All the clauses on the aggregates levy—clauses 16 to 49—are being taken on the Floor of the House, and all the serious clauses on that tax come at the beginning of the group of clauses, so have to be finished by 7 pm. The matter has not been left to the Opposition. If there were no 7 pm deadline, it would be easy to address those serious matters within the time scale. Perhaps this is a matter for the Procedure Committee to revisit, because the procedures and conventions of the House have been quite dramatically flouted today.
§ The Chairman of Ways and Means (Sir Alan Haselhurst)

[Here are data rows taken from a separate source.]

(** * stonkwise: the Poetry helper scripts ([poetry_scripts.py])

    A shallow embedding of the six helper commands of [poetry_scripts.py]
    ([run_format], [run_lint], [run_test], [run_clean], [run_example],
    [run_verify]) and the properties of their control flow.

    Python strings are modelled by [string].  Every separator, prefix and
    suffix the scripts test for is ASCII, so the byte-wise operations below
    agree with Python's on UTF-8 encoded text. *)

From Stdlib Require Import String Ascii List ZArith Bool Arith Lia.
Import ListNotations.

Open Scope string_scope.
Open Scope list_scope.

Set Warnings "-register-all".

(** ** Python string methods *)

Module Str.

(** [s.startswith(p)] *)
Definition startswith (s p : string) : bool := String.prefix p s.

(** [s.endswith(suf)]: some tail of [s] is [suf]. *)
Fixpoint endswith (s suf : string) : bool :=
  String.eqb s suf ||
  match s with
  | EmptyString => false
  | String _ s' => endswith s' suf
  end.

(** [s.split(sep)] for a one-character separator: the segments between
    the occurrences of [sep], always at least one. *)
Fixpoint split (sep : ascii) (s : string) : list string :=
  match s with
  | EmptyString => [EmptyString]
  | String c s' =>
      if Ascii.eqb c sep then EmptyString :: split sep s'
      else match split sep s' with
           | [] => [String c EmptyString]
           | seg :: segs => String c seg :: segs
           end
  end.


(** [c in s] *)
Fixpoint contains (c : ascii) (s : string) : bool :=
  match s with
  | EmptyString => false
  | String c' s' => Ascii.eqb c' c || contains c s'
  end.

(** The part of [s] before its first [c]; all of [s] when it has none. *)
Fixpoint before (c : ascii) (s : string) : string :=
  match s with
  | EmptyString => EmptyString
  | String c' s' => if Ascii.eqb c' c then EmptyString else String c' (before c s')
  end.

(** The part of [s] after its first [c]; empty when it has none. *)
Fixpoint after (c : ascii) (s : string) : string :=
  match s with
  | EmptyString => EmptyString
  | String c' s' => if Ascii.eqb c' c then s' else after c s'
  end.

End Str.

(** The newline character of the Python literals ["\n..."]. *)
Definition nl : string := String "010"%char EmptyString.

(** ** Exceptions and results *)

Inductive exn : Type :=
| CalledProcessError (returncode : Z) (cmd : list string)
| IndexError
| FileNotFoundError (path : string)
| NotADirectoryError (path : string)
| IsADirectoryError (path : string)
| OSError (path : string)
| RecursionError.

Inductive result (A : Type) : Type :=
| Ok (a : A)
| Raise (e : exn).

Arguments Ok {A} a.
Arguments Raise {A} e.

(** [l[i]] on a Python list, for [i >= 0]. *)
Definition subscript (l : list string) (i : nat) : result string :=
  match nth_error l i with
  | Some v => Ok v
  | None => Raise IndexError
  end.

(** ** The argument parser of [run_example] (lines 98-110) *)

Record params : Type := Params {
  ticker : string;
  period : string;
  strategy : string
}.

Definition defaults : params :=
  {| ticker := "MSFT"; period := "day"; strategy := "simple" |}.

(** One turn of the loop [for arg in args]. *)
Definition parse_arg (p : params) (arg : string) : result params :=
  if Str.startswith arg "--ticker=" then
    match subscript (Str.split "=" arg) 1 with
    | Ok v => Ok {| ticker := v; period := period p; strategy := strategy p |}
    | Raise e => Raise e
    end
  else if Str.startswith arg "--period=" then
    match subscript (Str.split "=" arg) 1 with
    | Ok v => Ok {| ticker := ticker p; period := v; strategy := strategy p |}
    | Raise e => Raise e
    end
  else if Str.startswith arg "--strategy=" then
    match subscript (Str.split "=" arg) 1 with
    | Ok v => Ok {| ticker := ticker p; period := period p; strategy := v |}
    | Raise e => Raise e
    end
  else Ok p.

Fixpoint parse_args (p : params) (args : list string) : result params :=
  match args with
  | [] => Ok p
  | arg :: rest =>
      match parse_arg p arg with
      | Ok p' => parse_args p' rest
      | Raise e => Raise e
      end
  end.

(** [args] is [Optional[List[str]]]; [if args:] is false on [None] and on
    the empty list. *)
Definition truthy (args : option (list string)) : bool :=
  match args with
  | Some (_ :: _) => true
  | _ => false
  end.

Definition example_params (args : option (list string)) : result params :=
  if truthy args then
    match args with
    | Some l => parse_args defaults l
    | None => Ok defaults
    end
  else Ok defaults.

(** The three flags, for statements that range over them. *)
Inductive flag : Type := Ticker | Period | Strategy.

Definition flag_prefix (k : flag) : string :=
  match k with
  | Ticker => "--ticker="
  | Period => "--period="
  | Strategy => "--strategy="
  end.

Definition get (k : flag) (p : params) : string :=
  match k with
  | Ticker => ticker p
  | Period => period p
  | Strategy => strategy p
  end.

Definition set (k : flag) (v : string) (p : params) : params :=
  match k with
  | Ticker => {| ticker := v; period := period p; strategy := strategy p |}
  | Period => {| ticker := ticker p; period := v; strategy := strategy p |}
  | Strategy => {| ticker := ticker p; period := period p; strategy := v |}
  end.

(** A token the parser acts on. *)
Definition recognized (arg : string) : bool :=
  Str.startswith arg "--ticker=" || Str.startswith arg "--period=" ||
  Str.startswith arg "--strategy=".

(** The change one token makes to the parameters. *)
Definition arg_effect (p : params) (arg : string) : params :=
  match parse_arg p arg with
  | Ok p' => p'
  | Raise _ => p
  end.

(** ** The file tree under the current working directory

    [run_clean] only reads and removes entries, so a file carries no
    content.  A directory lists its entries in the order [os.listdir] and
    [os.walk] report them.  Symbolic links and permissions are outside the
    model: every entry is a regular file or a directory that can be removed. *)

Inductive node : Type :=
| File
| Dir (entries : list (string * node)).

Definition directory : Type := list (string * node).

Definition is_dir (n : node) : bool :=
  match n with
  | Dir _ => true
  | File => false
  end.

Fixpoint height (n : node) : nat :=
  match n with
  | File => 0
  | Dir es => S (list_max (map (fun e => let '(_, c) := e in height c) es))
  end.

(** A name an entry can have: not empty, not [.] or [..], without [/]. *)
Definition valid_name (s : string) : bool :=
  negb (String.eqb s "") && negb (String.eqb s ".") &&
  negb (String.eqb s "..") && negb (Str.contains "/" s).

Fixpoint distinct (l : list string) : bool :=
  match l with
  | [] => true
  | x :: l' => negb (existsb (String.eqb x) l') && distinct l'
  end.

(** The names of a directory are valid and pairwise distinct, at every
    level. *)
Fixpoint wf_node (n : node) : bool :=
  match n with
  | File => true
  | Dir es =>
      distinct (map fst es) && forallb valid_name (map fst es) &&
      forallb (fun e => let '(_, c) := e in wf_node c) es
  end.

Definition wf (fs : directory) : bool := wf_node (Dir fs).

Fixpoint lookup (c : string) (es : directory) : option node :=
  match es with
  | [] => None
  | (k, x) :: es' => if String.eqb k c then Some x else lookup c es'
  end.

(** Follow the components [p] down from [n]. *)
Fixpoint find (p : list string) (n : node) : option node :=
  match p with
  | [] => Some n
  | c :: p' =>
      match n with
      | File => None
      | Dir es =>
          match lookup c es with
          | Some x => find p' x
          | None => None
          end
      end
  end.

Fixpoint update (c : string) (f : node -> node) (es : directory) : directory :=
  match es with
  | [] => []
  | (k, x) :: es' =>
      if String.eqb k c then (k, f x) :: es' else (k, x) :: update c f es'
  end.

Definition on_dir (f : directory -> directory) (n : node) : node :=
  match n with
  | File => File
  | Dir es => Dir (f es)
  end.

(** Apply [f] to the entries of the directory reached by [p]. *)
Fixpoint alter (p : list string) (f : directory -> directory)
  (es : directory) : directory :=
  match p with
  | [] => f es
  | c :: p' => update c (on_dir (alter p' f)) es
  end.

Definition delete (c : string) (es : directory) : directory :=
  filter (fun e => negb (String.eqb (fst e) c)) es.

(** *** Paths

    A path is a string relative to the current working directory.  Its
    components are the segments between [/]; empty segments and [.] stand
    for the directory itself.  ([..] and absolute paths do not occur in the
    scripts.) *)

Definition path_components (p : string) : list string :=
  filter (fun c => negb (String.eqb c "") && negb (String.eqb c "."))
         (Str.split "/" p).

(** [os.stat(p)]: the entry a path names, if any.  A path with a trailing
    slash names directories only. *)
Definition stat (fs : directory) (p : string) : option node :=
  if String.eqb p "" then None
  else match find (path_components p) (Dir fs) with
       | Some File => if Str.endswith p "/" then None else Some File
       | r => r
       end.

The hon. Gentleman will understand that this is not a matter on which the Chair can rule, as it is determined by other means. I have allowed the hon. Gentleman to make his point, but it now seems to be a matter of his approaching the Chairman of the Procedure Committee if he would like the matter to be examined further.
§ Mr. Edward Davey (Kingston and Surbiton)
Further to that point of order, Sir Alan. I wish to associate the Liberal Democrats with the request made by the hon. Member for Croydon, South (Mr. Ottaway). Is it possible for you to consult the Government Whips to see whether they would be prepared to reconsider their position, given the strong feeling throughout the Opposition parties that there should be a chance for other issues to be debated during the Committee Of the whole House?
§ The Chairman
I am always ready to try to use my beneficial influence wherever possible in the House, 41 but what the hon. Gentleman is suggesting is outwith what I am permitted to do, especially in the absence of a Business Sub-Committee, for which no provision was made on this occasion.